RESEARCH AND DEVELOPMENT AS INPUT TOWARDS MASS JOB CREATION

The Progressives plan to incentivize and develop a culture of Research and Development. We will encourage major corporates and partner with them, as well as with the UB, BIUST, BITRI, and other local and international centers of excellence to focus on identifying areas of special need inorder to : a) Give us a niche area of expertise b) Save us financial resources c) Create jobs associated with the production of the research issues and d) Create opportunity for export to those third world countries needing the same solutions.  Through this approach, we will develop a) water harvesting methods to harvest rain water at all levels b) ways and methods to significantly improve crop yields, develop food recipes, process foods, preserve foods, commercialise recipes and revise tenures towards title-holding c) scientific ways to assist grow small businesses using the intellectual capacity of our tertiary institutions and wisdom of retired practitioners around the world and d) entrenching technology in our economy f) product development from coal and our other minerals, product development from our flowers/flora and g) material science

DELIVERY IN OUR SYSTEM, AND MANAGING COSTS

We, the Progressives will refine the government budgeting process. Parliamentary Budget office should play a key role in enabling an efficient budget process. We will assert a transparent and aggressive monitoring and evaluation: in order to drive delivery, government should increase transparency with a rigorous and public monitoring mechanism. Our Government will publish on a monthly basis statistics that show expenditure, efficiency, and progress in implementation of projects. We will digitise Government processes to raise cost efficiencies; we will manage contractors for efficiency. We will invest in capabilities - functional leadership and capabilities across government in order to support delivery. We will upskill middle and senior management level staff across ministries to improve ability to develop, operationalize and review budgets.
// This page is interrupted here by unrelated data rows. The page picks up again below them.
(* ===== verification/LinkDelivery.v ===== *)
(** * LinkDelivery: a transmitter and a receiver over an unreliable network

    The two halves of [link/internal] joined by a network, with the packets as
    bytes: what [Transmitter::send] returns reaches [Receiver::handleDataPacket]
    through the header parsing of [Channel::packetReceived], and what
    [Receiver::ack] and [Receiver::updateRecvHimark] return reaches
    [Transmitter::ack] and [Transmitter::updateRecvHimark] the same way. The network
    loses, repeats and reorders data packets; it loses acknowledgments and flow-control
    packets but does not reorder them. The writer may close the stream. *)

From S2P Require Import Prelude.
From S2P Require Import SeqNum.
From S2P Require Import RingBuffer.
From S2P Require Import RooIo.
From S2P Require Import Protocol.
From S2P Require Import Buffers.
From S2P Require Import Transmitter.
From S2P Require Import TransmitterSpec.
From S2P Require Import TransmitterProofs.
From S2P Require Import TransmitterCorrect.
From S2P Require Import TransmitterLive.
From S2P Require Import TransmitterSession.
From S2P Require Import Receiver.
From S2P Require Import ReceiverProofs.
From S2P Require Import ReceiverCorrect.
From S2P Require Import ThreadSafe.
From S2P Require Import Channel.

Local Open Scope Z_scope.
Local Open Scope roo_scope.

(** The two ends, the data packets ever sent, with their positions, the packets on the
    way back, oldest first, and, as history, the positions of the first packet of
    each window, the bytes written and read, and, once the writer has closed, the position
    that ends the stream. *)
Record Net := mkNet {
  nt_tx : Transmitter;
  nt_rx : Receiver;
  nt_data : list (Z * list byte);
  nt_back : list (list byte);
  nt_tx_base : Z;
  nt_rx_base : Z;
  nt_written : list byte;
  nt_read : list byte;
  nt_fin : option Z;
}.

Inductive net_event :=
  | NetWrite (buf : list byte)
  | NetFlush
  | NetClose
  | NetSend (now draw next_send_micros : Z)
  | NetDeliver (i : nat)
  | NetRead (count : Z)
  | NetAck
  | NetRecvHimark (now next_send_micros : Z)
  | NetDeliverBack (i : nat)
  | NetLoseBack (i : nat).

Section Operations.

Context {io : RooIo} {pf : Platform}.

Definition packet_header (packet : list byte) : Z := LoadBeU16 (take 2 packet).

(** The data part of [Channel::packetReceived]. *)
Definition net_receive_data (packet : list byte) (r : Receiver) : option Receiver :=
  let header := packet_header packet in
  let len := Z.of_nat (length packet) in
  match GetPacketType header with
  | kDataPacket =>
      if len =? 2 then Some r
      else
        '(_, _, r) ← Receiver_handleDataPacket r (GetPacketControlBit header) (Z.land header 0x0FFF)
                       (drop 2 packet) (len - 2) false;
        Some r
  | kFinPacket =>
      '(_, _, r) ← Receiver_handleDataPacket r (GetPacketControlBit header) (Z.land header 0x0FFF)
                     (drop 2 packet) (len - 2) true;
      Some r
  | _ => Some r
  end.

(** The acknowledgment and flow-control part. *)
Definition net_receive_back (packet : list byte) (t : Transmitter) : option Transmitter :=
  let header := packet_header packet in
  let len := Z.of_nat (length packet) in
  match GetPacketType header with
  | kDataAckPacket =>
      '(_, t) ← Transmitter_ack t (GetPacketControlBit header) (Z.land header 0x0FFF) (drop 2 packet);
      Some t
  | kFlowControlPacket =>
      if negb (len =? 2) then Some t
      else '(_, t) ← Transmitter_updateRecvHimark t (GetPacketControlBit header) (Z.land header 0x0FFF);
           Some t
  | _ => Some t
  end.

(** The position that the 12 bits of a packet stand for, in a window that starts at
    [base]. *)
Definition wire_position (base : Z) (packet : list byte) : Z :=
  base + (Z.land (packet_header packet) 0x0FFF - base) mod 4096.

Definition net_with_tx (t : Transmitter) (n : Net) : Net :=
  mkNet t (nt_rx n) (nt_data n) (nt_back n)
    (nt_tx_base n + SeqNum_dist (rb_begin (tx_out_ring t)) (rb_begin (tx_out_ring (nt_tx n))))
    (nt_rx_base n) (nt_written n) (nt_read n) (nt_fin n).

Definition net_with_rx (r : Receiver) (n : Net) : Net :=
  mkNet (nt_tx n) r (nt_data n) (nt_back n) (nt_tx_base n)
    (nt_rx_base n + SeqNum_dist (rb_begin (rx_in_ring r)) (rb_begin (rx_in_ring (nt_rx n))))
    (nt_written n) (nt_read n) (nt_fin n).

Definition net_send_data (packet : list byte) (n : Net) : Net :=
  mkNet (nt_tx n) (nt_rx n)
    (match packet with [] => nt_data n | _ => (wire_position (nt_tx_base n) packet, packet) :: nt_data n end)
    (nt_back n) (nt_tx_base n) (nt_rx_base n) (nt_written n) (nt_read n) (nt_fin n).

Definition net_send_back (packet : list byte) (n : Net) : Net :=
  mkNet (nt_tx n) (nt_rx n) (nt_data n)
    (match packet with [] => nt_back n | _ => nt_back n ++ [packet] end)
    (nt_tx_base n) (nt_rx_base n) (nt_written n) (nt_read n) (nt_fin n).

Definition net_log (written read : list byte) (n : Net) : Net :=
  mkNet (nt_tx n) (nt_rx n) (nt_data n) (nt_back n) (nt_tx_base n) (nt_rx_base n)
    (nt_written n ++ written) (nt_read n ++ read) (nt_fin n).

(** Delivering the [i]-th packet on the way back loses those before it. *)
Definition net_drop_back (i : nat) (n : Net) : Net :=
  mkNet (nt_tx n) (nt_rx n) (nt_data n) (drop (S i) (nt_back n)) (nt_tx_base n) (nt_rx_base n)
    (nt_written n) (nt_read n) (nt_fin n).

(** The stream ends behind what is queued when it is first closed. *)
Definition net_end (n : Net) : option Z :=
  match nt_fin n with
  | None => Some (nt_tx_base n + RingBuffer_slotsUsed (tx_out_ring (nt_tx n)))
  | Some f => Some f
  end.

Definition net_with_fin (fin : option Z) (n : Net) : Net :=
  mkNet (nt_tx n) (nt_rx n) (nt_data n) (nt_back n) (nt_tx_base n) (nt_rx_base n)
    (nt_written n) (nt_read n) fin.

Definition net_exec (n : Net) (e : net_event) : option Net :=
  match e with
  | NetWrite buf =>
      '(count, _, t) ← Transmitter_tryWrite (nt_tx n) buf;
      Some (net_log (take (Z.to_nat count) buf) [] (net_with_tx t n))
  | NetFlush => '(_, t) ← Transmitter_flush (nt_tx n); Some (net_with_tx t n)
  | NetClose => t ← Transmitter_close (nt_tx n); Some (net_with_fin (net_end n) (net_with_tx t n))
  | NetSend now draw next =>
      '(packet, _, t) ← Transmitter_send (nt_tx n) now draw next;
      Some (net_send_data packet (net_with_tx t n))
  | NetDeliver i =>
      match nt_data n !! i with
      | None => Some n
      | Some (_, packet) => r ← net_receive_data packet (nt_rx n); Some (net_with_rx r n)
      end
  | NetRead count =>
      '(bytes, _, r) ← Receiver_tryRead (nt_rx n) count;
      Some (net_log [] bytes (net_with_rx r n))
  | NetAck => '(packet, r) ← Receiver_ack (nt_rx n); Some (net_send_back packet (net_with_rx r n))
  | NetRecvHimark now next =>
      let '(packet, _, r) := Receiver_updateRecvHimark (nt_rx n) now next in
      Some (net_send_back packet (net_with_rx r n))
  | NetDeliverBack i =>
      match nt_back n !! i with
      | None => Some n
      | Some packet => t ← net_receive_back packet (nt_tx n); Some (net_drop_back i (net_with_tx t n))
      end
  | NetLoseBack i => Some (net_drop_back i n)
  end.

(** What the environment owes: random draws in range, counts that are not negative, and
    a network that does not deliver a data packet so late that its 12 bits are
    ambiguous: not once the receiver's window has moved on by more than 2048 packets,
    half the range of the numbers ([Receiver_late_copy] is what happens otherwise). That
    the packets on the way back are delivered in order, if at all, is built into
    [NetDeliverBack] ([Transmitter_overtaken_ack] is why). *)
Definition net_env (n : Net) (e : net_event) : Prop :=
  match e with
  | NetSend _ draw _ => 0 ≤ draw ≤ RANDOM_INTEGER_MAX
  | NetDeliver i => ∀ p packet, nt_data n !! i = Some (p, packet) → nt_rx_base n - 2048 ≤ p
  | NetRead count => 0 ≤ count
  | _ => True
  end.

(** The size of the receiver's window. *)
Definition rx_cap (r : Receiver) : Z := 2 ^ rb_log2 (rx_in_ring r).

(** A connection that has just been established: both ends at the same position, with
    opposite control bits, and the transmitter with credit for the whole window. *)
Record net_connected (n : Net) (start : Z) : Prop := {
  nc_tx : tx_inv (nt_tx n) start start (start + rx_cap (nt_rx n)) start;
  nc_tx_state : tx_state (nt_tx n) = TkConnected;
  nc_tx_eos : tx_end_of_stream (nt_tx n) = false;
  nc_peer : tx_peer_receive_buffer_size (nt_tx n) = rx_cap (nt_rx n);
  nc_rx : rx_ready (nt_rx n) start;
  nc_bits : tx_control_bit (nt_tx n) = negb (rx_control_bit (nt_rx n));
  nc_empty : nt_data n = [] ∧ nt_back n = [] ∧ nt_written n = [] ∧ nt_read n = [];
  nc_bases : nt_tx_base n = start ∧ nt_rx_base n = start;
  nc_fin : nt_fin n = None;
}.

Inductive net_runs (start : Z) : Net → Prop :=
  | net_runs_start n : net_connected n start → net_runs start n
  | net_runs_step n e n' :
      net_runs start n → net_env n e → net_exec n e = Some n' → net_runs start n'.

End Operations.

(** ** What the network carries *)

(** The body of the packet sent for position [p]. A position that was not sent is given a
    body that no packet can have, so that a receiver that holds [p] can only have got it
    from the network. *)
Fixpoint wire_peer (data : list (Z * list byte)) (p : Z) : list byte :=
  match data with
  | [] => replicate 249 0
  | (q, packet) :: data => if decide (p = q) then drop 2 packet else wire_peer data p
  end.

Definition tagged (data : list (Z * list byte)) (p : Z) : Prop := ∃ packet, (p, packet) ∈ data.

Lemma wire_peer_untagged data p : ¬ tagged data p → wire_peer data p = replicate 249 0.
Proof.
  induction data as [|[q packet] data IH]; intros Hn; [done|]. cbn [wire_peer].
  case_decide as Heq; [subst; destruct Hn; exists packet; by left|].
  apply IH. intros [pk Hpk]. destruct Hn. exists pk. by right.
Qed.

Lemma tagged_short data p : (length (wire_peer data p) ≤ 248)%nat → tagged data p.
Proof.
  intros Hlen. destruct (decide (p ∈ data.*1)) as [Hin|Hout].
  - apply list_elem_of_fmap in Hin. destruct Hin as ([q packet] & -> & Hin). by exists packet.
  - rewrite wire_peer_untagged, length_replicate in Hlen; [lia|].
    intros [packet Hin]. apply Hout. apply list_elem_of_fmap. by exists (p, packet).
Qed.

(** A position stands for one packet only. *)
Definition wire_functional (data : list (Z * list byte)) : Prop :=
  ∀ p packet packet', (p, packet) ∈ data → (p, packet') ∈ data → packet = packet'.

Lemma wire_functional_tail e data : wire_functional (e :: data) → wire_functional data.
Proof. intros Hf p packet packet' Hin Hin'. apply (Hf p); by right. Qed.

Lemma wire_peer_tagged data p packet :
  wire_functional data → (p, packet) ∈ data → wire_peer data p = drop 2 packet.
Proof.
  induction data as [|[q pk] data IH]; intros Hf Hin; [by apply not_elem_of_nil in Hin|].
  cbn [wire_peer]. case_decide as Heq.
  - subst. by rewrite (Hf q packet pk); [|done|left].
  - apply IH; [by eapply wire_functional_tail|].
    apply elem_of_cons in Hin. destruct Hin as [[=]|]; [congruence|done].
Qed.

Lemma wire_peer_grow data e p :
  wire_functional (e :: data) → tagged data p → wire_peer (e :: data) p = wire_peer data p.
Proof.
  intros Hf [packet Hin]. rewrite (wire_peer_tagged (e :: data) p packet); [|done|by right].
  symmetry. apply wire_peer_tagged; [|done]. by eapply wire_functional_tail.
Qed.

(** ** The receiver depends on what it holds only *)

Section Peer.

Context {io : RooIo} {pf : Platform}.
Context (peer peer' : Z → list byte) (fin : option Z).

Lemma peer_stream_ext B U :
  (∀ p, B ≤ p < U → peer' p = peer p) → peer_stream peer' B U = peer_stream peer B U.
Proof.
  intros Heq. unfold peer_stream. f_equal. apply list_fmap_ext. intros i p Hp.
  apply Heq. apply lookup_seqZ in Hp. lia.
Qed.

Lemma rx_sys_ext start r B out E U :
  rx_sys peer fin start r B out E U →
  (∀ p, B ≤ p < E → rx_has r p → peer' p = peer p) →
  (∀ p, start ≤ p < U → peer' p = peer p) →
  rx_sys peer' fin start r B out E U.
Proof.
  intros [[] ? ? Hs Hout] Hhas Heq. constructor; auto.
  - constructor; auto. intros p b Hp Hb Hty. rewrite Hhas; [eauto|done|by exists b].
  - unfold rx_unread in *. rewrite !peer_stream_ext; [done|intros; apply Heq; lia..].
Qed.

(** What the receiver holds fits a buffer. *)
Lemma rx_has_short r B E U p :
  rx_inv peer fin r B E U → B ≤ p < E → rx_has r p → (length (peer p) ≤ 248)%nat.
Proof.
  intros Hinv Hp (b & Hb & Hty). destruct (ri_content _ _ _ _ _ _ Hinv p b Hp Hb Hty) as [<- _].
  assert (Hwb : in_buffer_wf b).
  { eapply Forall_lookup_1, Hb. apply (rw_buffers _ _ _ (ri_wf _ _ _ _ _ _ Hinv)). }
  pose proof (length_InBuffer_bytes b Hwb). pose proof (ibw_size _ Hwb). lia.
Qed.

(** The stream may turn out to end behind all that was seen of it. *)
Lemma rx_sys_close start r B out E U f :
  rx_sys peer None start r B out E U → E ≤ f → rx_sys peer (Some f) start r B out E U.
Proof.
  intros [[] ? ? Hs Hout] HE. constructor; auto.
  constructor; auto.
  - intros p b Hp Hb Hty. destruct (ri_content p b Hp Hb Hty) as [? Ht]. split; [done|].
    unfold rx_type in *. rewrite decide_False in * by (intros [=]; lia). done.
  - intros f' [= <-]. lia.
  - intros Hc. by specialize (ri_closed Hc).
  - intros Hsc. split; [intros He; by apply ri_eos in He|intros [= ->]; lia].
Qed.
We will invest in commercial capabilities and improve the ability of Ministries to understand the fair costs of goods and services.We will create a distinguished Delivery Unit to improve our ability to deliver projects on time and on budget. The priorities of this Delivery Unit would be to coordinate the planning process for any economic transformation plan; monitor and communicate progress with Government and citizens; identify risks for escalation; and to deploy top talent to unleash implementation bottlenecks and challenges as they arise.

 These were examples of our envisaged programmes.